Carl Neville, author of the newly published Eminent Domain, writes on his experiences growing up at the onset of the Thatcherite revolution and the persistent working-class creativity and imagination that existed in spite of it.
I was born in 1970 in Barrow-in-Furness and into the dissolution of the post-war consensus. Quite what that consensus was and how it came about is of course endlessly contested and numerous schools and thinkers wrangle over the best terms to use to describe it, the essential theoretical optic through which it should be viewed.
On the ground at that time, from the perspective of someone growing up in a working-class town, we all sailed forward into not just an uncertain future, but one in which we could feel the structures of the world around us dissolving at a more and more rapid pace as the years went by.
Two moments that flagged the future I was growing up into stand out, both connected to the television, central source of information and entertainment at the time.
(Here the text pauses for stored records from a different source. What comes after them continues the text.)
(** * Preference-learning models of [python/models.py]

    A shallow embedding of [BaseModel] and [TwoClustersMIP] and the
    properties of the MILP that [TwoClustersMIP.fit] hands to the solver.

    Conventions of the embedding.
    - Python exceptions are the [Raise] branch of the [result] monad; a
      statement that can raise is bound with [x ← e; k].
    - numpy's float64 values are idealised as exact rationals [Q]; a value
      that numpy would compute as [nan] or [±inf] (a division by zero) is
      [None] in [option Q].  Inputs are finite.  Rounding is not
      modelled: [li] takes the exact floor and [xl] the exact breakpoint,
      and the literal [0.001] is [1/1000], which the double exceeds by
      about 2e-20.  For a value one ulp below the maximum of its feature
      the rounded segment index can reach [L] where the exact one is
      [L - 1], and [u_i] then ends in [IndexError]: that [fit] returns
      on every input of adequate shape ([fit_adequate]) is a fact of the
      exact index, and the constraints of the model are described for a
      [fit] that returned.
    - Gurobi variables are the constructors of [var]; a Gurobi expression
      ([Var], [LinExpr], [QuadExpr]) is the tree [expr] of the Python
      operators that built it, with [eval] as its meaning.
    - [self.model.optimize()] is the external solver: it leaves every
      attribute of the Python object untouched and is not modelled.
    - [n_pieces] and [n_clusters] are counts and are taken in [nat]; the
      loop indices of [range] are in [nat], the segment index computed
      by [int(...)] is in [Z] and indexes lists the Python way. *)

From Stdlib Require Import QArith Qround ZArith Lia Lqa.
From stdpp Require Import base option list gmap.

Set Default Proof Using "Type".

(** ** Exceptions *)

Inductive exn : Set :=
| IndexError      (* list or ndarray index out of range *)
| KeyError        (* missing dict key *)
| ValueError      (* numpy shape errors; int(nan) *)
| OverflowError   (* int(inf) *)
| GurobiError.    (* non-finite coefficient handed to Gurobi *)

Inductive result (A : Type) : Type :=
| Ok (a : A)
| Raise (e : exn).
Arguments Ok {A} a.
Arguments Raise {A} e.

#[export] Instance result_ret : MRet result := fun A a => Ok a.
#[export] Instance result_bind : MBind result := fun A B f r =>
  match r with Ok a => f a | Raise e => Raise e end.
#[export] Instance result_fmap : FMap result := fun A B f r =>
  match r with Ok a => Ok (f a) | Raise e => Raise e end.

(** [for x in xs: body], the loop state passed along explicitly. *)
Fixpoint for_ {St B : Type} (xs : list B) (body : B -> St -> result St)
    (s : St) : result St :=
  match xs with
  | [] => Ok s
  | x :: xs' => s' ← body x s; for_ xs' body s'
  end.

(** [[f(x) for x in xs]] with a body that can raise. *)
Fixpoint comprehension {A B : Type} (f : A -> result B) (xs : list A)
    : result (list B) :=
  match xs with
  | [] => Ok []
  | x :: xs' => y ← f x; ys ← comprehension f xs'; Ok (y :: ys)
  end.

Definition range (stop : nat) : list nat := seq 0 stop.

(** [xs[z]] on a Python list: a negative index counts from the end. *)
Definition py_getitem {A : Type} (xs : list A) (z : Z) : result A :=
  let len := Z.of_nat (length xs) in
  let z' := if (z <? 0)%Z then (z + len)%Z else z in
  if (z' <? 0)%Z then Raise IndexError
  else match xs !! Z.to_nat z' with
       | Some a => Ok a
       | None => Raise IndexError
       end.

Definition py_getitem_nat {A : Type} (xs : list A) (i : nat) : result A :=
  py_getitem xs (Z.of_nat i).

(** ** numpy *)

(** A two-dimensional array: its shape and its entries. *)
Record ndarray (A : Type) : Type := mk_ndarray {
  shape0 : nat;
  shape1 : nat;
  item : nat -> nat -> A
}.
Arguments mk_ndarray {A}.
Arguments shape0 {A}.
Arguments shape1 {A}.
Arguments item {A}.

(** [X[j, i]] for non-negative [j], [i]. *)
Definition np_getitem {A : Type} (X : ndarray A) (j i : nat) : result A :=
  if (j <? shape0 X) && (i <? shape1 X) then Ok (item X j i)
  else Raise IndexError.

(** [np.concatenate((X, Y), axis=0)] *)
Definition np_concatenate {A : Type} (X Y : ndarray A) : result (ndarray A) :=
  if shape1 X =? shape1 Y then
    Ok (mk_ndarray (shape0 X + shape0 Y) (shape1 X)
          (fun j i => if j <? shape0 X then item X j i
                      else item Y (j - shape0 X) i))
  else Raise ValueError.

Definition qmin (a b : Q) : Q := if Qle_bool a b then a else b.
Definition qmax (a b : Q) : Q := if Qle_bool a b then b else a.

Definition column (A : ndarray Q) (i : nat) : list Q :=
  map (fun j => item A j i) (range (shape0 A)).

(** [A.min(axis=0)] and [A.max(axis=0)]: a reduction over an empty axis
    has no identity and raises. *)
Definition np_reduce0 (op : Q -> Q -> Q) (A : ndarray Q) : result (list Q) :=
  if shape0 A =? 0 then Raise ValueError
  else Ok (map (fun i => foldr op (item A 0 i) (column A i))
             (range (shape1 A))).

Definition np_min0 : ndarray Q -> result (list Q) := np_reduce0 qmin.
Definition np_max0 : ndarray Q -> result (list Q) := np_reduce0 qmax.

(** The array [np.concatenate((X, Y), axis=0)] when the widths agree. *)
Definition stacked (X Y : ndarray Q) : ndarray Q :=
  mk_ndarray (shape0 X + shape0 Y) (shape1 X)
    (fun j i => if j <? shape0 X then item X j i
                else item Y (j - shape0 X) i).

(** What [fit] holds in [mins] and [maxs] once the pooling succeeded. *)
Definition pooled (op : Q -> Q -> Q) (X Y : ndarray Q) : list Q :=
  map (fun i => foldr op (item (stacked X Y) 0 i) (column (stacked X Y) i))
    (range (shape1 X)).

(** Membership of a value in the pooled column [i]: it sits in a row of
    [X] or in a row of [Y]. *)
Inductive observed (X Y : ndarray Q) (i : nat) (x : Q) : Prop :=
| observed_X (j : nat) : j < shape0 X -> x = item X j i -> observed X Y i x
| observed_Y (j : nat) : j < shape0 Y -> x = item Y j i -> observed X Y i x.

(** [np.zeros((rows, cols))] *)
Definition np_zeros (rows cols : nat) : ndarray Q :=
  mk_ndarray rows cols (fun _ _ => 0%Q).

(** Float division: [None] stands for the [nan] or [±inf] numpy returns
    (with a warning, not an exception) when the divisor is zero. *)
Definition np_div (a b : Q) : option Q :=
  if Qeq_bool b 0 then None else Some (a / b)%Q.

(** [int(np.floor(v))]: [int] raises on [nan] and on [±inf].  The value
    is [num / den]; it is [nan] when both are zero and infinite when only
    [den] is. *)
Definition int_floor_div (num den : Q) : result Z :=
  match np_div num den with
  | Some q => Ok (Qfloor q)
  | None => if Qeq_bool num 0 then Raise ValueError else Raise OverflowError
  end.

(** Broadcasting of one dimension. *)
Definition broadcast_dim (a b : nat) : result nat :=
  if a =? b then Ok a
  else if a =? 1 then Ok b
  else if b =? 1 then Ok a
  else Raise ValueError.

Definition bidx (dim j : nat) : nat := if dim =? 1 then 0 else j.

(** [A - B] on two-dimensional arrays, with broadcasting. *)
Definition np_sub (A B : ndarray Q) : result (ndarray Q) :=
  r ← broadcast_dim (shape0 A) (shape0 B);
  c ← broadcast_dim (shape1 A) (shape1 B);
  Ok (mk_ndarray r c
        (fun j i => (item A (bidx (shape0 A) j) (bidx (shape1 A) i)
                     - item B (bidx (shape0 B) j) (bidx (shape1 B) i))%Q)).

(** [(A > 0).astype(int)] *)
Definition np_gt0_int (A : ndarray Q) : ndarray Z :=
  mk_ndarray (shape0 A) (shape1 A)
    (fun j i => if Qlt_le_dec 0 (item A j i) then 1%Z else 0%Z).

(** [np.argmax] of one row: the first position holding the maximum. *)
Fixpoint argmax_from (best : Q) (besti i : nat) (xs : list Q) : nat :=
  match xs with
  | [] => besti
  | x :: xs' =>
      if Qlt_le_dec best x then argmax_from x i (S i) xs'
      else argmax_from best besti (S i) xs'
  end.

Definition argmax_row (xs : list Q) : result nat :=
  match xs with
  | [] => Raise ValueError
  | x :: xs' => Ok (argmax_from x 0 1 xs')
  end.

Definition row (A : ndarray Q) (j : nat) : list Q :=
  map (fun i => item A j i) (range (shape1 A)).

(** [np.argmax(A, axis=1)] *)
Definition np_argmax1 (A : ndarray Q) : result (list nat) :=
  if shape1 A =? 0 then Raise ValueError
  else comprehension (fun j => argmax_row (row A j)) (range (shape0 A)).

(** ** Gurobi *)

(** The decision variables of the model, one constructor per [addVar]
    call of [instantiate]: [Vu k i l] is [criteria[k][i][l]] (named
    [u_k_i_l]), [Vbinary j k] is [binary[j][k]], and the four slack
    families are indexed by the pair. *)
Inductive var : Set :=
| Vu (k i l : nat)
| Vsigma_plus_x (j : nat)
| Vsigma_plus_y (j : nat)
| Vsigma_moins_x (j : nat)
| Vsigma_moins_y (j : nat)
| Vbinary (j k : nat).

#[export] Instance var_eq_dec : EqDecision var.
Proof. solve_decision. Defined.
The first was watching the news during the Miner’s Strike in the semi on the edge of the town that we had moved out to from our terraced house on Barrow Island and were in the long, slow process of doing up. My dad, a passionate, lifelong shouter at the telly was often agitated during the news, but on that particular evening, watching footage of what was later called the Battle of Orgreave there was an unmistakable edge of fear to his typically indignant tone. And while it could be one of those dramatic embellishments that memory, in its continuous shuffling and realigning of the narrative line likes to append to your life, in my recollection at least he said something along the lines of: Bastards, they’re coming for us.
He almost never swore and if he did it was mild, “bloody”, “bugger”. Effing and blinding was what uneducated and inarticulate people did and we were determined to be articulate, good with words, good at arguing. That was how we represented and dignified our class.
The next epiphany came, mundanely enough, watching The Money Program one boring mid-eighties’ Sunday afternoon and listening to a middle aged man in a suit explain that in the future there would be no jobs for life such as the one my own father was currently employed in., but Instead, one would be required to have a job portfolio. I only knew the word portfolio from my art classes and so imagined that you would, in the future, have to carry around this great, unwieldy hardboard file with you everywhere.
The policeman with their truncheons, smashing up the world, the man in the suit blithely disposing of my hopes.
My heart sank. Work was a four-letter word, we all knew that and life full of bastards who’d grind you down if you let them. Rather than a smooth and seamless drift into a menial position somewhere that I could pay minimal attention to and that would let me quietly get on with my daydreaming I would be required to constantly update my skills and seek out opportunities. Work and the pursuit of work, cultivating an employable self would become the central task of life, building a career the main meaning. But I had no work ethic, I didn’t want to work hard but play hard, keep up with Jones’s or make my way in the world.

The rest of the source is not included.